(** * Sawyer interval maps and the symbolic x86 policy

    A shallow embedding of two parts of the ROSE sources:

    - [src/util/sawyer/IntervalMap.h]: the container whose keys are
      non-overlapping closed intervals, with its merge policy;
    - [src/midend/binaryAnalyses/instructionSemantics/SymbolicSemantics.h]:
      expression trees, memory cells and the policy's primitives.

    Scalars of the interval domain are values of an unsigned integral type of
    [nbits] bits: they are modelled as [Z] with the wrap-around written out.
    Iterators are positions in the node sequence; the end iterator of a map
    [m] is [length m].  A failed assertion aborts the program: operations
    that can reach one return an [outcome]. *)

From Stdlib Require Import ZArith List Bool Lia Arith.
Import ListNotations.
Open Scope Z_scope.

(** ** Calls that may abort *)

Inductive outcome (A : Type) : Type :=
| Ok (a : A)
| Fatal.
Arguments Ok {A} a.
Arguments Fatal {A}.

Definition bind {A B : Type} (x : outcome A) (f : A -> outcome B) : outcome B :=
  match x with
  | Ok a => f a
  | Fatal => Fatal
  end.

Notation "x <- e ;; k" := (bind e (fun x => k))
  (at level 61, e at next level, right associativity).

(** ** Intervals *)

Module Interval.

(** Modelled from the spec: [Sawyer::Container::Interval] (sawyer/Interval.h
    is not among the sources).  An interval is the distinguished empty
    interval or a closed range; [least] and [greatest] of the empty interval
    are those of its representation, the pair (1, 0). *)
Inductive Interval : Type :=
| Empty
| Range (lo hi : Z).

Definition isEmpty (i : Interval) : bool :=
  match i with
  | Empty => true
  | Range _ _ => false
  end.

Definition least (i : Interval) : Z :=
  match i with
  | Empty => 1
  | Range lo _ => lo
  end.

Definition greatest (i : Interval) : Z :=
  match i with
  | Empty => 0
  | Range _ hi => hi
  end.

(** [Interval(scalar)]: the singleton. *)
Definition singleton (scalar : Z) : Interval := Range scalar scalar.

Definition hull (a b : Z) : Interval := Range (Z.min a b) (Z.max a b).

Definition isOverlapping (a b : Interval) : bool :=
  match a, b with
  | Range l1 h1, Range l2 h2 => (l1 <=? h2) && (l2 <=? h1)
  | _, _ => false
  end.

Definition isContaining (a b : Interval) : bool :=
  match b with
  | Empty => true
  | Range l2 h2 =>
      match a with
      | Empty => false
      | Range l1 h1 => (l1 <=? l2) && (h2 <=? h1)
      end
  end.

Definition isLeftOf (a b : Interval) : bool :=
  isEmpty a || isEmpty b || (greatest a <? least b).

Section Domain.
(** Width in bits of [Interval::Value]. *)
Variable nbits : positive.

Definition modulus : Z := 2 ^ Z.pos nbits.

(** Arithmetic of the scalar type. *)
Definition wrap (z : Z) : Z := z mod modulus.

(** The number of scalars of the interval, in the scalar type: zero for
    the empty interval and, by overflow, for the whole domain. *)
Definition size (i : Interval) : Z :=
  match i with
  | Empty => 0
  | Range lo hi => wrap (hi - lo + 1)
  end.

Definition whole : Interval := Range 0 (modulus - 1).

(** The non-empty intervals the scalar type can express, and all of them. *)
Definition proper (i : Interval) : Prop :=
  match i with
  | Empty => False
  | Range lo hi => 0 <= lo <= hi /\ hi < modulus
  end.

Definition valid (i : Interval) : Prop :=
  match i with
  | Empty => True
  | Range _ _ => proper i
  end.
End Domain.

End Interval.

(** ** The underlying ordered map *)

Module Map.

(** Modelled from the spec: [Sawyer::Container::Map] (sawyer/Map.h is not
    among the sources), an ordered map kept as the sequence of its nodes in
    key order.  [less] is the comparator the map is instantiated with. *)
Section Map.
Variables K T : Type.
Variable less : K -> K -> bool.

Definition Node : Type := (K * T)%type.
Definition Map : Type := list Node.

Definition key (n : Node) : K := fst n.
Definition value (n : Node) : T := snd n.

(** First node whose key is not less than [k]. *)
Fixpoint lowerBound (m : Map) (k : K) : nat :=
  match m with
  | [] => O
  | n :: m' => if less (key n) k then S (lowerBound m' k) else O
  end.

(** Insert, or update the value of the node with an equivalent key. *)
Fixpoint insert (k : K) (v : T) (m : Map) : Map :=
  match m with
  | [] => [(k, v)]
  | n :: m' =>
      if less (key n) k then n :: insert k v m'
      else if less k (key n) then (k, v) :: n :: m'
      else (key n, v) :: m'
  end.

*What is expected*.
Give the records above again in full, keeping every character unchanged.

*Solution to this exercise*.
(** * Sawyer interval maps and the symbolic x86 policy

    A shallow embedding of two parts of the ROSE sources:

    - [src/util/sawyer/IntervalMap.h]: the container whose keys are
      non-overlapping closed intervals, with its merge policy;
    - [src/midend/binaryAnalyses/instructionSemantics/SymbolicSemantics.h]:
      expression trees, memory cells and the policy's primitives.

    Scalars of the interval domain are values of an unsigned integral type of
    [nbits] bits: they are modelled as [Z] with the wrap-around written out.
    Iterators are positions in the node sequence; the end iterator of a map
    [m] is [length m].  A failed assertion aborts the program: operations
    that can reach one return an [outcome]. *)

From Stdlib Require Import ZArith List Bool Lia Arith.
Import ListNotations.
Open Scope Z_scope.

(** ** Calls that may abort *)

Inductive outcome (A : Type) : Type :=
| Ok (a : A)
| Fatal.
Arguments Ok {A} a.
Arguments Fatal {A}.

Definition bind {A B : Type} (x : outcome A) (f : A -> outcome B) : outcome B :=
  match x with
  | Ok a => f a
  | Fatal => Fatal
  end.

Notation "x <- e ;; k" := (bind e (fun x => k))
  (at level 61, e at next level, right associativity).

(** ** Intervals *)

Module Interval.

(** Modelled from the spec: [Sawyer::Container::Interval] (sawyer/Interval.h
    is not among the sources).  An interval is the distinguished empty
    interval or a closed range; [least] and [greatest] of the empty interval
    are those of its representation, the pair (1, 0). *)
Inductive Interval : Type :=
| Empty
| Range (lo hi : Z).

Definition isEmpty (i : Interval) : bool :=
  match i with
  | Empty => true
  | Range _ _ => false
  end.

Definition least (i : Interval) : Z :=
  match i with
  | Empty => 1
  | Range lo _ => lo
  end.

Definition greatest (i : Interval) : Z :=
  match i with
  | Empty => 0
  | Range _ hi => hi
  end.

(** [Interval(scalar)]: the singleton. *)
Definition singleton (scalar : Z) : Interval := Range scalar scalar.

Definition hull (a b : Z) : Interval := Range (Z.min a b) (Z.max a b).

Definition isOverlapping (a b : Interval) : bool :=
  match a, b with
  | Range l1 h1, Range l2 h2 => (l1 <=? h2) && (l2 <=? h1)
  | _, _ => false
  end.

Definition isContaining (a b : Interval) : bool :=
  match b with
  | Empty => true
  | Range l2 h2 =>
      match a with
      | Empty => false
      | Range l1 h1 => (l1 <=? l2) && (h2 <=? h1)
      end
  end.

Definition isLeftOf (a b : Interval) : bool :=
  isEmpty a || isEmpty b || (greatest a <? least b).

Section Domain.
(** Width in bits of [Interval::Value]. *)
Variable nbits : positive.

Definition modulus : Z := 2 ^ Z.pos nbits.

(** Arithmetic of the scalar type. *)
Definition wrap (z : Z) : Z := z mod modulus.

(** The number of scalars of the interval, in the scalar type: zero for
    the empty interval and, by overflow, for the whole domain. *)
Definition size (i : Interval) : Z :=
  match i with
  | Empty => 0
  | Range lo hi => wrap (hi - lo + 1)
  end.

Definition whole : Interval := Range 0 (modulus - 1).

(** The non-empty intervals the scalar type can express, and all of them. *)
Definition proper (i : Interval) : Prop :=
  match i with
  | Empty => False
  | Range lo hi => 0 <= lo <= hi /\ hi < modulus
  end.

Definition valid (i : Interval) : Prop :=
  match i with
  | Empty => True
  | Range _ _ => proper i
  end.
End Domain.

End Interval.

(** ** The underlying ordered map *)

Module Map.

(** Modelled from the spec: [Sawyer::Container::Map] (sawyer/Map.h is not
    among the sources), an ordered map kept as the sequence of its nodes in
    key order.  [less] is the comparator the map is instantiated with. *)
Section Map.
Variables K T : Type.
Variable less : K -> K -> bool.

Definition Node : Type := (K * T)%type.
Definition Map : Type := list Node.

Definition key (n : Node) : K := fst n.
Definition value (n : Node) : T := snd n.

(** First node whose key is not less than [k]. *)
Fixpoint lowerBound (m : Map) (k : K) : nat :=
  match m with
  | [] => O
  | n :: m' => if less (key n) k then S (lowerBound m' k) else O
  end.

(** Insert, or update the value of the node with an equivalent key. *)
Fixpoint insert (k : K) (v : T) (m : Map) : Map :=
  match m with
  | [] => [(k, v)]
  | n :: m' =>
      if less (key n) k then n :: insert k v m'
      else if less k (key n) then (k, v) :: n :: m'
      else (key n, v) :: m'
  end.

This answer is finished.